### To do
Your answer should be only the lines below from the one with "(forall s s', send_alert s = Ok s' ->" to the one with "intros Htag.", repeated exactly, ends included.

### Supplied records
==========

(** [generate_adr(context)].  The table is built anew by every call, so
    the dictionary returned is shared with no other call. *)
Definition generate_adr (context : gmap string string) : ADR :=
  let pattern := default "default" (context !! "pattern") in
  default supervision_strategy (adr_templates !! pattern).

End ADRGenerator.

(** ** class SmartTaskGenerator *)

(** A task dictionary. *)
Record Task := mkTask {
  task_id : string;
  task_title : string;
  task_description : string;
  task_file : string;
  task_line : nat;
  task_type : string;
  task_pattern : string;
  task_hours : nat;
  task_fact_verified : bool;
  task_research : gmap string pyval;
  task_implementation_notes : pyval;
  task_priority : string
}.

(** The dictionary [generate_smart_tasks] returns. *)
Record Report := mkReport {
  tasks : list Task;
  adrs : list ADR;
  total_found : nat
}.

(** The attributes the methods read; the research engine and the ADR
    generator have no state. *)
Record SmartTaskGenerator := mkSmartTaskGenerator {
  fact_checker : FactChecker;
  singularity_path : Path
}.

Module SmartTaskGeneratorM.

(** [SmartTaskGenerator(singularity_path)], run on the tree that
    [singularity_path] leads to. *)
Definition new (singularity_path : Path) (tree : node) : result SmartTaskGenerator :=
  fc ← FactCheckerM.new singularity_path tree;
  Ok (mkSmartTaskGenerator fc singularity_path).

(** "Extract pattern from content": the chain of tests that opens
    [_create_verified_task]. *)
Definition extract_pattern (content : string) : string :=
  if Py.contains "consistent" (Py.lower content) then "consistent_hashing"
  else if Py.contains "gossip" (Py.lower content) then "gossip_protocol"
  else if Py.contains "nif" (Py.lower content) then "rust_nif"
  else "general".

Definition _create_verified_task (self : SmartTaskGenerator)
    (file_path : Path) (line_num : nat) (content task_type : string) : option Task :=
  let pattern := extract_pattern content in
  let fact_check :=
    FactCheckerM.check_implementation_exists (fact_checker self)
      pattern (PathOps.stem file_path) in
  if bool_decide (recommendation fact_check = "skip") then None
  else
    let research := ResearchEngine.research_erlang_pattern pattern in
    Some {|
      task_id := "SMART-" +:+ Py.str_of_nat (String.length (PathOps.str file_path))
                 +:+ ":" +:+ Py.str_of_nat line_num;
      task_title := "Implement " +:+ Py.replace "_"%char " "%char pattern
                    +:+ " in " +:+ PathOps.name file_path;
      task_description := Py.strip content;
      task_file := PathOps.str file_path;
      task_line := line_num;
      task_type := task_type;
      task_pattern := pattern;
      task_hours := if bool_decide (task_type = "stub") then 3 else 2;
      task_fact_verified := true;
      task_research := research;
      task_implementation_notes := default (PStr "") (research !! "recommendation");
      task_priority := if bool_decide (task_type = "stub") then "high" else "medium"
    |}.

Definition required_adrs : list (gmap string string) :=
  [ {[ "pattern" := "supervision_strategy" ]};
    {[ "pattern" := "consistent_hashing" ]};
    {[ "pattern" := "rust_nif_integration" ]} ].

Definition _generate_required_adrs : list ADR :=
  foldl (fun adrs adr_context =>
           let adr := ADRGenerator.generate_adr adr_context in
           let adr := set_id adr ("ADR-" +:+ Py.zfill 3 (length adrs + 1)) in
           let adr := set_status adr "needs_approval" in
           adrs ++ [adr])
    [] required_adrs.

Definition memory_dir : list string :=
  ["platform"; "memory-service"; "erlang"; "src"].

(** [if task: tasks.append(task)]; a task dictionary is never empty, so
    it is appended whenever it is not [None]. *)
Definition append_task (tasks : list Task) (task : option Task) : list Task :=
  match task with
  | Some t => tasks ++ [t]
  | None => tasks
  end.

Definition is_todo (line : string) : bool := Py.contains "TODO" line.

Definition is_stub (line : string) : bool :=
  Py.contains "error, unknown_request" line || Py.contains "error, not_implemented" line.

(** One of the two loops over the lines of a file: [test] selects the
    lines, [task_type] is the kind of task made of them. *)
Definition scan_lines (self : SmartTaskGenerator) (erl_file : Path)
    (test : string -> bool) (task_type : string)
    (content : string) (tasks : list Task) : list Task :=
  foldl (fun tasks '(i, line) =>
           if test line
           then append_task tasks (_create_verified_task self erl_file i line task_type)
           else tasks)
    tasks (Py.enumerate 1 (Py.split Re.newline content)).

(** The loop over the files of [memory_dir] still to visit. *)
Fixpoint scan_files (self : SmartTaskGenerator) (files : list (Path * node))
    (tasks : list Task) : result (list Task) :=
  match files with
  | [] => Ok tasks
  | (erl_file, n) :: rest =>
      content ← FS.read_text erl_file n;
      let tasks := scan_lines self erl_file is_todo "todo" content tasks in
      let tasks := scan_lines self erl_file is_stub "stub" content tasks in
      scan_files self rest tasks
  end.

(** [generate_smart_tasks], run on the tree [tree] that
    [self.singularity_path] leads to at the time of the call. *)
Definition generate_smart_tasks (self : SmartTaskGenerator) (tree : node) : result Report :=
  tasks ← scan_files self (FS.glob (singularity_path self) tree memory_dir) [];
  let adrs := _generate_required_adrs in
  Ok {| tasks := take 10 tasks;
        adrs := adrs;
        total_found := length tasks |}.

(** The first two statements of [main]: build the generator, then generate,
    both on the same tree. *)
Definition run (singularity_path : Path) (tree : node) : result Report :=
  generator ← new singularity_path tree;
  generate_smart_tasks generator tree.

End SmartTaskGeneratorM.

==========

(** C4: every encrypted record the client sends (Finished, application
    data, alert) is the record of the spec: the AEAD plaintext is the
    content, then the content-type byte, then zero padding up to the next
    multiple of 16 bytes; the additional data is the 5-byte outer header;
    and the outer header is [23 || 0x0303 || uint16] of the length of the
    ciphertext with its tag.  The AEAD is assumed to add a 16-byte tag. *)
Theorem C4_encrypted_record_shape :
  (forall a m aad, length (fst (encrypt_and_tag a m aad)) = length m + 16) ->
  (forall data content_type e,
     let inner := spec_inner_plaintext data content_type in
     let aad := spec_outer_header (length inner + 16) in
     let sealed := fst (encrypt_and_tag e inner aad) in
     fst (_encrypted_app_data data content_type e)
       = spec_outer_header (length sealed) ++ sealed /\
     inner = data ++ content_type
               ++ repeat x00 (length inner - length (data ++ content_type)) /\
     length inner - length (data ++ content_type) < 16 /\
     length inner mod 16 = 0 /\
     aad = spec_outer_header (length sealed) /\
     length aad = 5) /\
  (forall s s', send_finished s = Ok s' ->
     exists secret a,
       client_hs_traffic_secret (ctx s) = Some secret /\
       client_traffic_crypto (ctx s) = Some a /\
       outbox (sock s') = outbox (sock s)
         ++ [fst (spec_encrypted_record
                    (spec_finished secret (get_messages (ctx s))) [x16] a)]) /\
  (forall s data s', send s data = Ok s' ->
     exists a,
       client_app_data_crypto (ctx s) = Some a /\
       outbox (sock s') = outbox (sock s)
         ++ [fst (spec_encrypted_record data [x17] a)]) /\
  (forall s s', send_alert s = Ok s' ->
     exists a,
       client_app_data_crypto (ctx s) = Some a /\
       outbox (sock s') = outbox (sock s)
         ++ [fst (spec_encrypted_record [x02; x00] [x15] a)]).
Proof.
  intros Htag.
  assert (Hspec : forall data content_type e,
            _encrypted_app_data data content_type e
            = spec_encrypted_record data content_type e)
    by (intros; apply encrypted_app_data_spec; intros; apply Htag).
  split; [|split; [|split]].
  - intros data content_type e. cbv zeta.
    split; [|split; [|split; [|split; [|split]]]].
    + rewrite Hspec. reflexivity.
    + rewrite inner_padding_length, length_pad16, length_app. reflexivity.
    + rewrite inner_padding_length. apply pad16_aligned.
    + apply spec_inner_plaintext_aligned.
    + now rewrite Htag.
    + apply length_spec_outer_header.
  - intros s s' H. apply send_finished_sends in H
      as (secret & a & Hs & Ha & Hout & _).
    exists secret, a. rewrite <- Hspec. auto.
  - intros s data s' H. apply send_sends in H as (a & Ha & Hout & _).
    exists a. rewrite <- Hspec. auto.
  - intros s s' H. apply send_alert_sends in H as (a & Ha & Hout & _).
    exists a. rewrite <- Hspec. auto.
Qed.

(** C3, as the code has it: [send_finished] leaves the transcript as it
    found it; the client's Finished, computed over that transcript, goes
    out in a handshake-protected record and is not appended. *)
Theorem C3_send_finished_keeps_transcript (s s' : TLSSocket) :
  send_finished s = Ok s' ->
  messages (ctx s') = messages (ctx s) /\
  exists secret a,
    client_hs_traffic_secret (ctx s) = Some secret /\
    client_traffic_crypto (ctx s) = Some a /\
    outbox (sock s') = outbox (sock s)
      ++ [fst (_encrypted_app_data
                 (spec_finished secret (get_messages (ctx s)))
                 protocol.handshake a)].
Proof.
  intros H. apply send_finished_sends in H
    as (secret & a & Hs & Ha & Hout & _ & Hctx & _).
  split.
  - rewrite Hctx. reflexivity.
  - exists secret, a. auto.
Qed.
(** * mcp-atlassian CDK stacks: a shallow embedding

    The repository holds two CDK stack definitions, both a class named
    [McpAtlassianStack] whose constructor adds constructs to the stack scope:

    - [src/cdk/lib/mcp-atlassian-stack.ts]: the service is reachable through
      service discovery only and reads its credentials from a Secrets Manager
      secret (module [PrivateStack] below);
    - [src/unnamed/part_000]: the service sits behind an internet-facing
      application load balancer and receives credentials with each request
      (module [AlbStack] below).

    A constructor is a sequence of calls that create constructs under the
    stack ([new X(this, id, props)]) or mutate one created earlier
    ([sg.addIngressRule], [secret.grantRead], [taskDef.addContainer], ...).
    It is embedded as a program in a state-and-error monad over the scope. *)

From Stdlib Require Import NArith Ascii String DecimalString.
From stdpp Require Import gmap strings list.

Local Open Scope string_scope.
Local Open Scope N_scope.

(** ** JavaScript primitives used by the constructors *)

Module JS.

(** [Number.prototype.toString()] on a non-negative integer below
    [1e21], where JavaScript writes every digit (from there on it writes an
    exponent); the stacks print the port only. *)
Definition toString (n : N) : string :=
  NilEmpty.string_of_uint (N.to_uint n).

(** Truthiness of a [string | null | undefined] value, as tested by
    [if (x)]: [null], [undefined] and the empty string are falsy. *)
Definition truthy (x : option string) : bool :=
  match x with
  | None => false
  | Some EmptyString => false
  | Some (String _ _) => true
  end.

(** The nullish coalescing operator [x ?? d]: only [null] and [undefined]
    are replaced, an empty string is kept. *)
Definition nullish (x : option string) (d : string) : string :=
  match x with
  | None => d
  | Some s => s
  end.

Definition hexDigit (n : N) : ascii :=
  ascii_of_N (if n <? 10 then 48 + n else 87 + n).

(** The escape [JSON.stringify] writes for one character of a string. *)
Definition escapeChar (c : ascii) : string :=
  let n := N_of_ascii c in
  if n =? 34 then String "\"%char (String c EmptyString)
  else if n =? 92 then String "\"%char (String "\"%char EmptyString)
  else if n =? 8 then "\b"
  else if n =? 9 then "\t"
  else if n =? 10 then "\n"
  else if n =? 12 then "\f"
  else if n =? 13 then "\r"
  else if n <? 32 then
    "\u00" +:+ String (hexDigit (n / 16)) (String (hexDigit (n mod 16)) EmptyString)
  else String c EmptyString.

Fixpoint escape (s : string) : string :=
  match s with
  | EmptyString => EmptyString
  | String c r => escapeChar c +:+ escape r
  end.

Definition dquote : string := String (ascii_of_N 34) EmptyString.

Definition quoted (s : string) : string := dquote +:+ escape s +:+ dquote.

==========

### The completed task
  (forall s s', send_alert s = Ok s' ->
     exists a,
       client_app_data_crypto (ctx s) = Some a /\
       outbox (sock s') = outbox (sock s)
         ++ [fst (spec_encrypted_record [x02; x00] [x15] a)]).
Proof.
  intros Htag.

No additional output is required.